You ever looked at Heart of Darkness, not the novel but the documentary about making Apocalypse Now, and think but what if it were a comedy? If the answer is no, then you’re clearly most people and not Ben Stiller. Props to Ben Stiller for deciding to take the piss out of the entire construct of prestige projects, auteurs, and ego-centric actors with Tropic Thunder.

 

It’s an entertaining 107 minutes, one that hurls a string of jokes at you, most of which land, and then rolls off into the credits happy to have entertained. It has no grander ambitions and thank god for that. It’s fun to watch Ben Stiller play a movie star trying to go serious, and perhaps a bit uncomfortably reflective at points given how he’s forsaken these types of films in favor of smaller scale character dramas lately. Same goes for Jack Black playing a comic actor big on fart humor not only trying to go serious but dealing with a massive heroin addiction that leads to some…unique verbal diatribes.

 

It’s at its zenith when it sits back and lets Robert Downey Jr. rip into overly Method-y actor types, like the great Daniel Day-Lewis, who torture and contort themselves for their art and begin to believe the fantasy is real. His character is a tightrope here, at once a joke about overly serious/earnest artistic types and essentially appearing in blackface. That last bit is baked into the film’s humor and treated with appropriate derision and lampoonery, mainly by a rapper-turned-actor dubbed Alpa Cino (Brandon T. Jackson). 2008 was a glorious return to form for Downey Jr. as an actor, between this and Iron Man, and a reminder of what a great comedic actor he can be when allowed to rapid-fire dialogue and find the truth in the absurdity. I’m sure he had plenty of ammo after working with Val Kilmer in Kiss Kiss Bang Bang.

 

Still, comedy is hard to maintain for a prolonged period of time, and Tropic Thunder’s eventual concession to make goods, happy endings, and brotherly bonds deflates some of its sharper critiques. This is a movie that opens with Stiller’s character being rightly chastised and spoofed for a poorly made film about a disabled character in a clear bid for artistic credibility and awards, then ends with his receiving those exact things.
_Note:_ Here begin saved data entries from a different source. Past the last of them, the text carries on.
(* ===== verification/HandoffRecovery.v ===== *)
(** * Follow-up handoffs: passes of recovery, operators and new requests

    src/jobs/followupHandoffOperator.ts, followupHandoffAutoRelease.ts,
    followupHandoffRecovery.ts and closedPullRequestHandoffs.ts: who takes a handoff over,
    under which lease, and when it is released. The heartbeat of a held lease is one of the
    other steps; it sets [lease_lost]. Counters of a pass are its list of outcomes. *)

From S2P Require Import Prelude JsString Interleave PrLock Handoff HandoffResume.

Open Scope string_scope.
Open Scope Z_scope.
Open Scope list_scope.

(** ** Operators *)

Inductive Refusal := lease_held_by_live_writer | lease_superseded.
#[export] Instance Refusal_eq_dec : EqDecision Refusal.
Proof. solve_decision. Defined.
(** The row is still the one that was read. *)
Definition unmoved (record : FollowupHandoffRecord) (fresh : option FollowupHandoffRecord) : option FollowupHandoffRecord :=
  match fresh with Some r => if is_version record r then Some r else None | None => None end.
Definition underOperatorLease {A} (record : FollowupHandoffRecord) (action : string) (run : FollowupHandoffRecord -> M A) : M (Refusal + A) :=
  id ← randomUUID;
  let successorToken := ("handoff-" ++ action ++ ":" ++ incarnation record ++ ":" ++ id)%string in
  adoption ← adoptPRProcessingLock (lock_key record) (lock_token record) successorToken;
  match adoption with
  | adopted =>
      finally (fresh ← loadFollowupHandoff (key_of record);
               match unmoved record fresh with None => mret (inl lease_superseded) | Some r => v ← run r; mret (inr v) end)
              (releasePRProcessingLock (lock_key record) successorToken)
  | _ => mret (inl lease_held_by_live_writer)
  end.

Definition authorize_changes (fresh r : FollowupHandoffRecord) : FollowupHandoffRecord :=
  if retryOwnsClaims fresh then { r with status := HANDOFF_ACTIVE; status_reason := Some "usage_limit_retry" }
  else { r with status := HANDOFF_ACTIVE; status_reason := Some "operator_authorized"; operator_authorized := true }.
Definition authorizeCancelledFollowupHandoff (k : key) : M (option FollowupHandoffRecord) :=
  record ← loadFollowupHandoff k;
  match record with
  | Some record =>
      if negb (bool_decide (status record = HANDOFF_AWAITING_OPERATOR)) then mret None
      else
        r ← underOperatorLease record "authorize" (fun fresh => advance_and_revoke fresh (authorize_changes fresh));
        mret (match r with inr v => v | inl _ => None end)
  | None => mret None
  end.

Inductive ResumeRefusal := not_found | already_released | requires_cancellation_authorization | resume_superseded | resume_refused (r : Refusal).
Definition resume_changes (fresh r : FollowupHandoffRecord) : FollowupHandoffRecord :=
  { r with status := HANDOFF_ACTIVE; status_reason := Some "operator_resumed";
    settlement := if bool_decide (settlement fresh = Some SETTLEMENT_RETRY_SCHEDULING) then None else settlement r }.
(** [None] where it resumed *)
Definition resumeOperatorHeldFollowupHandoff (k : key) (automatic : bool) : M (option ResumeRefusal) :=
  record ← loadFollowupHandoff k;
  match record with
  | None => mret (Some not_found)
  | Some record =>
      if bool_decide (status record = HANDOFF_ACTIVE) then mret None
      else if negb (bool_decide (status record = HANDOFF_AWAITING_OPERATOR)) then mret (Some already_released)
      else if bool_decide (status_reason record = Some "cancelled_by_user") && negb (operator_authorized record) && negb (retryOwnsClaims record)
      then mret (Some requires_cancellation_authorization)
      else
        r ← underOperatorLease record "resume" (fun fresh =>
          blocked ← (if automatic then st ← getTaskState (task_id fresh);
                                       mret (match st with Some st => negb (bool_decide (st ∈ [COMPLETED; FAILED])) | None => false end)
                     else mret false);
          if blocked : bool then mret None else advanceFollowupHandoff fresh (resume_changes fresh));
        mret (match r with inl r => Some (resume_refused r) | inr None => Some resume_superseded | inr (Some _) => None end)
  end.

Inductive ReleaseRefusal :=
  | r_not_found | r_identity_mismatch | r_agent_still_running | r_liveness_unavailable | r_superseded_ | r_claims_withdrawal_failed
  | r_worktree_holds_unpublished_work | r_branch_still_registered | r_registrations_unavailable | r_unpublished_commits_still_on_branch
  | r_lease (r : Refusal).
#[export] Instance ReleaseRefusal_eq_dec : EqDecision ReleaseRefusal.
Proof. solve_decision. Defined.
Definition branchReleaseRefusal (record : FollowupHandoffRecord) : M (option ReleaseRefusal) :=
  catch (holders ← registrations_of record; mret (match holders with [] => None | _ => Some r_branch_still_registered end))
        (fun _ => mret (Some r_registrations_unavailable)).
Definition suppress_and_withdraw (record : FollowupHandoffRecord) : M unit :=
  _ ← recordCancelledClaims record (claim_ids record); withdrawRestoredComments record.
Definition cancelledClaimsRefusal (record : FollowupHandoffRecord) : M (option ReleaseRefusal) :=
  if operator_authorized record || retryOwnsClaims record then mret None
  else
    catch (task ← getTaskState (task_id record);
           if negb (bool_decide (status_reason record = Some "cancelled_by_user")) && negb (bool_decide (task = Some CANCELLED)) then mret None
           else _ ← suppress_and_withdraw record; mret None)
          (fun _ => mret (Some r_claims_withdrawal_failed)).
Definition confirmUnconfirmedRetryOwnership (record : FollowupHandoffRecord) : M (option FollowupHandoffRecord) :=
  if negb (bool_decide (settlement record = Some SETTLEMENT_RETRY_SCHEDULING)) then mret (Some record)
  else advance_and_revoke record (fun r => { r with settlement := Some SETTLEMENT_RETRY_SCHEDULED }).

(** [force], the reason recorded and [restartBranch]; [None] where it released. *)
Record ReleaseOptions := ReleaseOf { force : bool; reason_ : option string; restartBranch : bool }.
Definition release_reason (o : ReleaseOptions) : string :=
  match reason_ o with Some r => r | None => if force o then "released_by_operator_force" else "released_by_operator" end.
Definition release_checked (o : ReleaseOptions) (fresh : FollowupHandoffRecord) : M (option ReleaseRefusal) :=
  refusal ← branchReleaseRefusal fresh;
  match refusal with
  | Some r => mret (Some r)
  | None =>
      clean ← (if restartBranch o then restart_branch fresh else mret true);
      if negb clean then mret (Some r_unpublished_commits_still_on_branch)
      else
        advanced ← advanceFollowupHandoff fresh (with_status HANDOFF_RELEASED (release_reason o));
        mret (match advanced with Some _ => None | None => Some r_superseded_ end)
  end.
Definition release_fresh (o : ReleaseOptions) (read : FollowupHandoffRecord) : M (option ReleaseRefusal) :=
  fresh ← confirmUnconfirmedRetryOwnership read;
  match fresh with
  | None => mret (Some r_superseded_)
  | Some fresh =>
      claims ← cancelledClaimsRefusal fresh;
      match claims with
      | Some r => mret (Some r)
      | None =>
          settled ← release_worktree fresh;
          if settled : bool then release_checked o fresh
          else if negb (force o) then mret (Some r_worktree_holds_unpublished_work)
          else
            attachment ← attachment_of fresh;
            _ ← (if bool_decide (attachment = attached) then detach_worktree fresh else mret tt);
            release_checked o fresh
      end
  end.
Definition releaseFollowupHandoffRecord (k : key) (o : ReleaseOptions) : M (option ReleaseRefusal) :=
  record ← loadFollowupHandoff k;
  match record with
  | None => mret (Some r_not_found)
  | Some record =>
      if bool_decide (status record = HANDOFF_RELEASED) then mret None
      else
        inspection ← inspectLiveness (task_id record);
        if containerIdentityConflict record inspection then
          _ ← recordFailedClosed record "container_identity_mismatch"; mret (Some r_identity_mismatch)
        else if bool_decide (liveness inspection = "running") then mret (Some r_agent_still_running)
        else if negb (exited inspection) then mret (Some r_liveness_unavailable)
        else
          r ← underOperatorLease record "release" (release_fresh o);
          mret (match r with inr v => v | inl r => Some (r_lease r) end)
  end.

(** ** Automatic release *)

Definition WORKTREE_GAVE_UP_HOLDS : list string :=
  ["worktree_not_on_branch"; "worktree_missing"; "worktree_restore_failed"; "head_advanced_externally"; "recorded_commit_mismatch"].
Definition RELEASABLE_HOLDS : list string := WORKTREE_GAVE_UP_HOLDS ++ ["cancelled_by_user"].
Definition hold_reason (record : FollowupHandoffRecord) : string := default "" (status_reason record).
Tropic Thunder wants to have its cake and eat it too, as if it were afraid to maintain its savage tone for too long.

 

Or the egos got brittle and in the way. They needed some soothing after the lashing they’d been receiving. It’s not earned and ends the film on a curious note after what was a lively, raucous glimpse at actorly self-absorption and a nearly unrecognizable Tom Cruise going beyond “ham” and into something far bigger, broader, and stranger. It can’t dilute the comedic might of what came before, but it’s an unsatisfying climax.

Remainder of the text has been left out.